Sometimes, when you switch teachers, there is a hateful little period where the student RESISTS the new ideas of the new teacher, or doesn’t like the approach of the new teacher, so they think the new teacher is a BAD teacher.
Sometimes they are, but it’s usually just that an adjustment has to happen. You were able to skip this adjustment period, because obviously you resonate well with your new teacher.
When I have students, I am usually able to help them to the MAXIMUM amount in the first 2-3 years I am with them. After that, the progression slows way down, and lessons can start to seem pretty mundane. There is still PLENTY I can teach them, but you know, the honeymoon is over.
As a teacher, it is my job to try to keep things as stimulating as possible for the student to avoid burnout and this feeling of boredom. Recitals are a GREAT way to motivate and inspire, as are awesome pieces that are just out of reach, so you have to learn 3rd position or spiccato before you can play the piece. It’s a great motivator.
ADVICE: It’s tough, because you really love your Friday teacher. However, if she finds out somehow that you are taking lessons from someone else, I don’t care who she is, she will be upset. I know I would wonder why on earth you needed other instruction, and why you didn’t tell me, and kept it a secret, and so on (and I am EXTREMELY non-possessive as a teacher)
But it happened to me once…I found out 2 students had started taking lessons on the side with some guy from a university. It really offended me. If they had come to me, and asked me what I knew about this guy, and if he was a good teacher, and if I minded if they took a few lessons from the teacher, it would have been SO MUCH BETTER. I never forbid students from exploring other points of view.

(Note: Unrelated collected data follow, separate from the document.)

Lemma ccxt_at_most_one_timer_witness :
  let evs := [CCXT.Subscribe btc oneMinute firstCallback 1000000;
              CCXT.Subscribe eth oneMinute secondCallback 1001000] in
  CCXT.activeIntervals (CCXT.run (CCXT.init false) evs) = [1%nat] /\
  exists h, In h (CCXT.activeIntervals (CCXT.run (CCXT.init false) evs)) /\
            h = 1%nat.
Proof.
  intros evs. split; [reflexivity|].
  assert (In 1%nat (CCXT.activeIntervals (CCXT.run (CCXT.init false) evs))) as H
    by (left; reflexivity).
  exists 1%nat. split; [exact H|].
  exact (ccxt_at_most_one_timer false evs 1%nat 1%nat H H).
Defined.

Lemma local_switch_before_open_witness :
  let evs := [Local.SocketOpened 0; Local.SocketOpened 1; Local.TimerFired 0;
              Local.SocketClosed 0;
              Local.SocketMessage 1 (Some (OKX.toKLineData (okxCandle 60000)))] in
  let st := Local.run (Local.subscribe eth oneMinute secondCallback
                         (Local.subscribe btc oneMinute firstCallback
                            (Local.init false))) evs in
  length (Local.delivered st) = 1%nat /\
  (captured <$> Local.sockets st !! 1%nat) = Some (Local.channelOf eth oneMinute) /\
  Forall (fun d => via d = 1%nat) (Local.delivered st).
Proof.
  intros evs st.
  assert (Local.channelOf btc oneMinute <> Local.channelOf eth oneMinute) as Hne
    by (vm_compute; discriminate).
  destruct (local_switch_before_open btc eth oneMinute oneMinute
              firstCallback secondCallback evs Hne eq_refl) as (_ & H2 & H3).
  split; [reflexivity|]. split; [exact H2|exact H3].
Defined.

(** ** The chart host *)

Ltac decide_it := apply (bool_decide_unpack _); vm_compute; exact I.

Lemma align_toward_zero (t u : Z) :
  0 < u ->
  Z.rem (t - JS.remainder t u) u = 0 /\
  Z.abs (t - (t - JS.remainder t u)) < u /\
  (0 <= t -> t - JS.remainder t u <= t) /\
  (t <= 0 -> t <= t - JS.remainder t u).
Proof.
  intros Hu. unfold JS.remainder.
  pose proof (Z.quot_rem' t u) as Hq.
  pose proof (Z.rem_bound_abs t u ltac:(lia)) as Hb.
  assert (t - Z.rem t u = (t ÷ u) * u) as -> by lia.
  split; [apply Z.rem_mul; lia|]. split; [lia|]. split.
  - intros Ht. pose proof (Z.rem_nonneg t u ltac:(lia) Ht). lia.
  - intros Ht. pose proof (Z.rem_nonpos t u ltac:(lia) Ht). lia.
Qed.

(** X26.  [adjustFromTo] for minute, hour and day periods: the end of the
    window is the requested time moved toward zero onto the grid (the
    minute for minute periods, the hour for hour and for day periods), so at
    or before it for a time after the epoch and at or after it for a time
    before the epoch; and the window is [count] bars long. *)
Theorem adjust_window_on_grid (cal : Chart.Calendar) (p : Period)
    (t count grid bar : Z) :
  (timespan p, grid, bar) ∈ [("minute", 60000, 60000);
                              ("hour", 3600000, 3600000);
                              ("day", 3600000, 86400000)] ->
  let from := fst (Chart.adjustFromTo cal p t count) in
  let to := snd (Chart.adjustFromTo cal p t count) in
  Z.rem to grid = 0 /\ Z.abs (t - to) < grid /\
  (0 <= t -> to <= t) /\ (t <= 0 -> t <= to) /\
  to - from = count * multiplier p * bar.
Proof.
  intros H. rewrite !elem_of_cons, elem_of_nil in H.
  unfold Chart.adjustFromTo.
  destruct H as [H|[H|[H|[]]]]; injection H as -> -> ->; cbn [String.eqb Ascii.eqb Bool.eqb fst snd];
    cbv zeta; cbn [fst snd].
  - destruct (align_toward_zero t (60 * 1000) ltac:(lia)) as (H1 & H2 & H3 & H4).
    repeat split; [done..|lia].
  - destruct (align_toward_zero t (60 * 60 * 1000) ltac:(lia)) as (H1 & H2 & H3 & H4).
    repeat split; [done..|lia].
  - destruct (align_toward_zero t (60 * 60 * 1000) ltac:(lia)) as (H1 & H2 & H3 & H4).
    repeat split; [done..|lia].
Qed.

Lemma adjust_window_on_grid_witness :
  let cal := Chart.mkCalendar (fun _ => 0) (fun _ => 1970) (fun _ => 0)
                              (fun _ => 1) (fun _ => 0) in
  Chart.adjustFromTo cal (mkPeriod 1 "day" "1D") 1700000123456 500
  = (1656799200000, 1699999200000) /\
  Z.rem 1699999200000 3600000 = 0 /\
  1699999200000 - 1656799200000 = 500 * 1 * 86400000.
Proof.
  intros cal.
  destruct (adjust_window_on_grid cal (mkPeriod 1 "day" "1D") 1700000123456 500
              3600000 86400000 ltac:(decide_it)) as (H1 & _ & _ & _ & H2).
  split; [reflexivity|]. split; [exact H1|exact H2].
Defined.

(** X27.  [adjustFromTo] for week, month and year periods computes the
    start of the window without looking at the requested end; for a week
    period with a multiplier of at least one, the window that a backward
    page asks for therefore starts after it ends. *)
Theorem adjust_long_units_ignore_end (cal : Chart.Calendar) (p : Period)
    (count : Z) :
  (timespan p ∈ ["week"; "month"; "year"] ->
   forall t t', fst (Chart.adjustFromTo cal p t count)
                = fst (Chart.adjustFromTo cal p t' count)) /\
  (timespan p = "week" -> 1 <= multiplier p ->
   forall t,
     let to := fst (Chart.adjustFromTo cal p t 1) in
     let from := fst (Chart.adjustFromTo cal p to 500) in
     to < from).
Proof.
  unfold Chart.adjustFromTo. split.
  - intros H t t'. rewrite !elem_of_cons, elem_of_nil in H.
    by destruct H as [->|[->|[->|[]]]].
  - intros -> Hm t. cbn [String.eqb Ascii.eqb Bool.eqb fst]. cbv zeta. cbn [fst]. lia.
Qed.

Lemma adjust_long_units_ignore_end_witness :
  let cal := Chart.mkCalendar (fun _ => 0) (fun _ => 1970) (fun _ => 0)
                              (fun _ => 1) (fun _ => 0) in
  let p := mkPeriod 1 "week" "1W" in
  fst (Chart.adjustFromTo cal p 1700000000000 500)
  = fst (Chart.adjustFromTo cal p 0 500) /\
  fst (Chart.adjustFromTo cal p 1700000000000 1)
  < fst (Chart.adjustFromTo cal p (fst (Chart.adjustFromTo cal p 1700000000000 1)) 500).
Proof.
  intros cal p.
  destruct (adjust_long_units_ignore_end cal p 500) as [H1 _].
  destruct (adjust_long_units_ignore_end cal p 1) as [_ H2].
  split; [exact (H1 ltac:(decide_it) 1700000000000 0)|].
  exact (H2 eq_refl ltac:(done) 1700000000000).
Defined.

So take it from me: You need to casually mention lessons from other teachers, and ask if your teacher minds if you supplement your lessons with other lessons from the other teacher, just for a different point of view and to accelerate your growth. She may have her feelings hurt, but at least you were up front. You did the right thing, and she may be hurt, offended, upset, or she may wish you well and encourage it.

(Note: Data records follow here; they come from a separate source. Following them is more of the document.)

(* ===== verification/Mem.v ===== *)
(** * The memory of the kernel and the programs that run on it

    [mem] is the store of the C program: a finite map from addresses to the
    values of the scalar objects (struct members, array elements, globals) that
    live there.  A struct member [p->f] is the cell at [p] plus the offset that
    [f] has on i386, so pointer arithmetic, [container_of], and pointers to
    members ([&node->rb_left]) mean what they mean in C.

    A piece of C code is a value of [M A]: it takes a memory and either returns
    a value with the new memory, or stops: [Fault] is an access to an address
    where no object lives, [Panic] is a call of [panic], [Timeout] a loop that
    did more iterations than there are cells in memory.

    [heapProp] makes predicates on memories a separation logic in which the
    Iris proof mode works, and [wp] is the (total correctness) weakest
    precondition of a program. *)

From iris.bi Require Export bi.
From iris.proofmode Require Export environments coq_tactics reduction.
From iris.proofmode Require Export proofmode.
From S2P Require Export Prelude.

Abbreviation mem := (gmap Z Z).

(** ** Programs *)

Inductive res (A : Type) : Type :=
  | Ok (a : A) (m : mem)
  | Fault
  | Panic
  | Timeout.
Arguments Ok {A} a m.
Arguments Fault {A}.
Arguments Panic {A}.
Arguments Timeout {A}.

Definition M (A : Type) : Type := mem → res A.

#[global] Instance M_ret : MRet M := λ A a m, Ok a m.

#[global] Instance M_bind : MBind M := λ A B k e m,
  match e m with
  | Ok a m' => k a m'
  | Fault => Fault
  | Panic => Panic
  | Timeout => Timeout
  end.

Definition load (p : Z) : M Z := λ m,
  match m !! p with Some v => Ok v m | None => Fault end.

Definition store (p v : Z) : M unit := λ m,
  match m !! p with Some _ => Ok tt (<[p := v]> m) | None => Fault end.

Definition panic {A} : M A := λ _, Panic.

Definition fault {A} : M A := λ _, Fault.

Definition timeout {A} : M A := λ _, Timeout.

(** [run n body s] repeats [body] from the loop state [s] until it answers
    [inr r], the value of the loop, at most [n] times. *)
Fixpoint run {S R} (n : nat) (body : S → M (S + R)) (s : S) : M R :=
  match n with
  | O => timeout
  | Datatypes.S n' =>
      r ← body s;
      match r with
      | inl s' => run n' body s'
      | inr r => mret r
      end
  end.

The other thing to decide is if you can afford to continue with both teachers. If you can’t, then you might consider giving yourself a few months to decide, and then make your choice. Then gently tell whichever teacher you are leaving that you are moving on. Just simply say that you are needing a different viewpoint and approach. And I wouldn’t just drop it like a bombshell. I would mention your desire for other viewpoints, masterclasses, and so on, and then give your teacher a date when it will be your last lesson. This gives you a chance to assure her that she is valuable to you, and that you love her teaching, but just need a fresh perspective.

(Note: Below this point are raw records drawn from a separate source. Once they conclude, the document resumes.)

Lemma prevs_last p xs q :
  prevs p xs q ⊢ (q + list_prev) ↦ last_or p xs ∗
    (∀ q', (q' + list_prev) ↦ last_or p xs -∗ prevs p xs q').
Proof.
  revert p. induction xs as [|x xs IH]; intros p; simpl.
  - iIntros "$". auto.
  - rw last_or_cons. iIntros "[$ H]". by iApply IH.
Qed.

(** The place between [xs] and [ys], where a node can be linked in. *)
Lemma nexts_link p xs ys q :
  nexts p (xs ++ ys) q ⊢ (last_or p xs + list_next) ↦ first_or q ys ∗
    (∀ x, (last_or p xs + list_next) ↦ x -∗ (x + list_next) ↦ first_or q ys -∗
       nexts p (xs ++ x :: ys) q).
Proof.
  iIntros "H". destruct ys as [|y ys].
  - rw app_nil_r. iDestruct (nexts_last with "H") as "[$ H]".
    iIntros (x) "H1 H2". rw nexts_app. iFrame. by iApply "H".
  - rw nexts_app. iDestruct "H" as "[H Hy]". iDestruct (nexts_last with "H") as "[$ H]".
    iIntros (x) "H1 H2". rw nexts_app. simpl. iFrame. by iApply "H".
Qed.

Lemma prevs_link p xs ys q :
  prevs p (xs ++ ys) q ⊢ (first_or q ys + list_prev) ↦ last_or p xs ∗
    (∀ x, (first_or q ys + list_prev) ↦ x -∗ (x + list_prev) ↦ last_or p xs -∗
       prevs p (xs ++ x :: ys) q).
Proof.
  iIntros "H". destruct ys as [|y ys].
  - rw app_nil_r. iDestruct (prevs_last with "H") as "[$ H]".
    iIntros (x) "H1 H2". rw prevs_app. iFrame. by iApply "H".
  - rw prevs_app. iDestruct "H" as "[H Hy]". iDestruct (prevs_last with "H") as "[$ H]".
    iIntros (x) "H1 H2". rw prevs_app. simpl. iFrame. by iApply "H".
Qed.

(** A node that can be linked out. *)
Lemma nexts_unlink p xs x ys q :
  nexts p (xs ++ x :: ys) q ⊢
    (last_or p xs + list_next) ↦ x ∗ (x + list_next) ↦ first_or q ys ∗
    ((last_or p xs + list_next) ↦ first_or q ys -∗ nexts p (xs ++ ys) q).
Proof.
  rw nexts_app. iIntros "[H1 H2]". iDestruct (nexts_last with "H1") as "[$ H1]".
  destruct ys as [|y ys]; simpl.
  - iFrame. rw app_nil_r. iApply "H1".
  - iDestruct "H2" as "[$ H2]". iIntros "H". rw nexts_app. iFrame. by iApply "H1".
Qed.

Lemma prevs_unlink p xs x ys q :
  prevs p (xs ++ x :: ys) q ⊢
    (first_or q ys + list_prev) ↦ x ∗ (x + list_prev) ↦ last_or p xs ∗
    ((first_or q ys + list_prev) ↦ last_or p xs -∗ prevs p (xs ++ ys) q).
Proof.
  rw prevs_app. iIntros "[H1 H2]". iDestruct (prevs_last with "H1") as "[$ H1]".
  destruct ys as [|y ys]; simpl.
  - iFrame. rw app_nil_r. iApply "H1".
  - iDestruct "H2" as "[$ H2]". iIntros "H". rw prevs_app. iFrame. by iApply "H1".
Qed.

Lemma nexts_cells p xs q : nexts p xs q ⊢ cells (S (length xs)).
Proof.
  revert p. induction xs as [|x xs IH]; intros p; simpl; [apply pt_cells|].
  rw pt_cells IH. iIntros "[H1 H2]". iApply (cells_add with "H1 H2").
Qed.

(** The sentinel is none of the nodes. *)
Lemma nexts_last_ne p xs x ys q : nexts p (xs ++ x :: ys) q ⊢ ⌜x ≠ p⌝.
Proof.
  rw nexts_app. iIntros "[H1 H2]". iDestruct (nexts_first with "H1") as "[H1 _]".
  iDestruct (nexts_first with "H2") as "[H2 _]".
  iDestruct (pt_ne with "H1 H2") as %Hne. iPureIntro. congruence.
Qed.
End chains.

Lemma dlist_ne head xs x : x ∈ xs → dlist head xs ⊢ ⌜x ≠ head ∧ x ≠ NULL⌝.
Proof.
  intros Hx. iIntros "(H & _ & %Hn)". apply list_elem_of_split in Hx as (l1 & l2 & ->).
  iDestruct (nexts_last_ne with "H") as %?. iPureIntro. split; [done|].
  apply (proj1 (Forall_forall _ _) Hn). set_solver.
Qed.

Lemma dlist_head_ne head xs : dlist head xs ⊢ ⌜head ≠ NULL⌝.
Proof. iIntros "(_ & _ & %Hn)". by apply Forall_inv in Hn. Qed.

(** ** The operations on the sequence *)

Section specs.
Implicit Types (p q x : Z) (xs ys : list Z).

Lemma INIT_LIST_HEAD_wp x Q :
  lnode x -∗ (dlist x [] -∗ Q tt) -∗ wp (INIT_LIST_HEAD x) Q.
Proof.
  iIntros "((%v & Hn) & (%w & Hp) & %Hx) HQ". unfold INIT_LIST_HEAD.
  wp_store. wp_store. iApply "HQ". iFrame. simpl. auto.
Qed.

Lemma list_add_between head xs ys x Q :
  dlist head (xs ++ ys) -∗ lnode x -∗ (dlist head (xs ++ x :: ys) -∗ Q tt) -∗
  wp (__list_add x (last_or head xs) (first_or head ys)) Q.
Proof.
  iIntros "(Hn & Hp & %Hne) ((%v & Hxn) & (%w & Hxp) & %Hx) HQ". unfold __list_add.
  iDestruct (nexts_link with "Hn") as "[Hl Hn]".
  iDestruct (prevs_link with "Hp") as "[Hf Hp]".
  wp_store. wp_store. wp_store. wp_store. iApply "HQ".
  iSplitL "Hn Hl Hxn"; [iApply ("Hn" with "Hl Hxn")|].
  iSplitL; [iApply ("Hp" with "Hf Hxp")|]. iPureIntro.
  by decompose_Forall.
Qed.

(** [list_add_tail] (sic) puts the node first. *)
Lemma list_add_tail_wp head xs x Q :
  dlist head xs -∗ lnode x -∗ (dlist head (x :: xs) -∗ Q tt) -∗ wp (list_add_tail x head) Q.
Proof.
  iIntros "(Hn & Hp & %Hne) Hx HQ". iAssert ⌜x ≠ NULL⌝%I as %Hx; [by iDestruct "Hx" as "(_ & _ & $)"|].
  unfold list_add_tail. rw (proj2 (Z.eqb_neq x NULL)); [|done].
  iDestruct (nexts_first with "Hn") as "[Hf Hn]". wp_load. iDestruct ("Hn" with "Hf") as "Hn".
  iApply (list_add_between head [] xs with "[$Hn $Hp //] Hx HQ").
Qed.

(** [list_add_head] (sic) puts the node last. *)
Lemma list_add_head_wp head xs x Q :
  dlist head xs -∗ lnode x -∗ (dlist head (xs ++ [x]) -∗ Q tt) -∗ wp (list_add_head x head) Q.
Proof.
  iIntros "(Hn & Hp & %Hne) Hx HQ". iAssert ⌜x ≠ NULL⌝%I as %Hx; [by iDestruct "Hx" as "(_ & _ & $)"|].
  unfold list_add_head. rw (proj2 (Z.eqb_neq x NULL)); [|done].
  iDestruct (prevs_last with "Hp") as "[Hl Hp]". wp_load. iDestruct ("Hp" with "Hl") as "Hp".
  iApply (list_add_between head xs [] with "[Hn Hp] Hx HQ").
  rw app_nil_r. iFrame. done.
Qed.

Lemma dlist_unlink head xs x ys Q :
  dlist head (xs ++ x :: ys) -∗ ⌜x ≠ NULL⌝ ∗
    (x + list_next) ↦ first_or head ys ∗ (x + list_prev) ↦ last_or head xs ∗
    ((dlist head (xs ++ ys) -∗ Q tt) -∗
     wp (__list_del (last_or head xs) (first_or head ys)) Q).
Proof.
  iIntros "(Hn & Hp & %Hne)".
  iDestruct (nexts_unlink with "Hn") as "(Hl & $ & Hn)".
  iDestruct (prevs_unlink with "Hp") as "(Hf & $ & Hp)".
  inversion_clear Hne as [|?? Hh Hall].
  apply Forall_app in Hall as [Hxs Hall]. inversion_clear Hall as [|?? Hx Hys].
  iSplit; [done|]. iIntros "HQ". unfold __list_del.
  assert (first_or head ys ≠ NULL) as Hf.
  { destruct ys as [|y ys]; [done|]. by inversion_clear Hys. }
  assert (last_or head xs ≠ NULL) as Hl.
  { unfold last_or. destruct (last xs) as [y|] eqn:Hy; [|done].
    apply last_Some_elem_of in Hy. by apply (proj1 (Forall_forall _ _) Hxs). }
  rw (proj2 (Z.eqb_neq _ _) Hf) (proj2 (Z.eqb_neq _ _) Hl).
  wp_store. wp_store. iApply "HQ".
  iSplitL "Hn Hl"; [by iApply "Hn"|]. iSplitL; [by iApply "Hp"|].
  iPureIntro. constructor; [done|]. by apply Forall_app.
Qed.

EVERY teacher knows that students eventually must move on. Sometimes the teacher chooses when it happens, and sometimes it’s the student who chooses when it happens. In this case, it will be you who chooses, or, if you are rolling in dough, you can have your cake and eat it too!
GOOD LUCK. It’s a tough thing, but it’s just the way things work in private lessons!
Are any of the rest of you flirting with another teacher on the side? You can confess in the comments.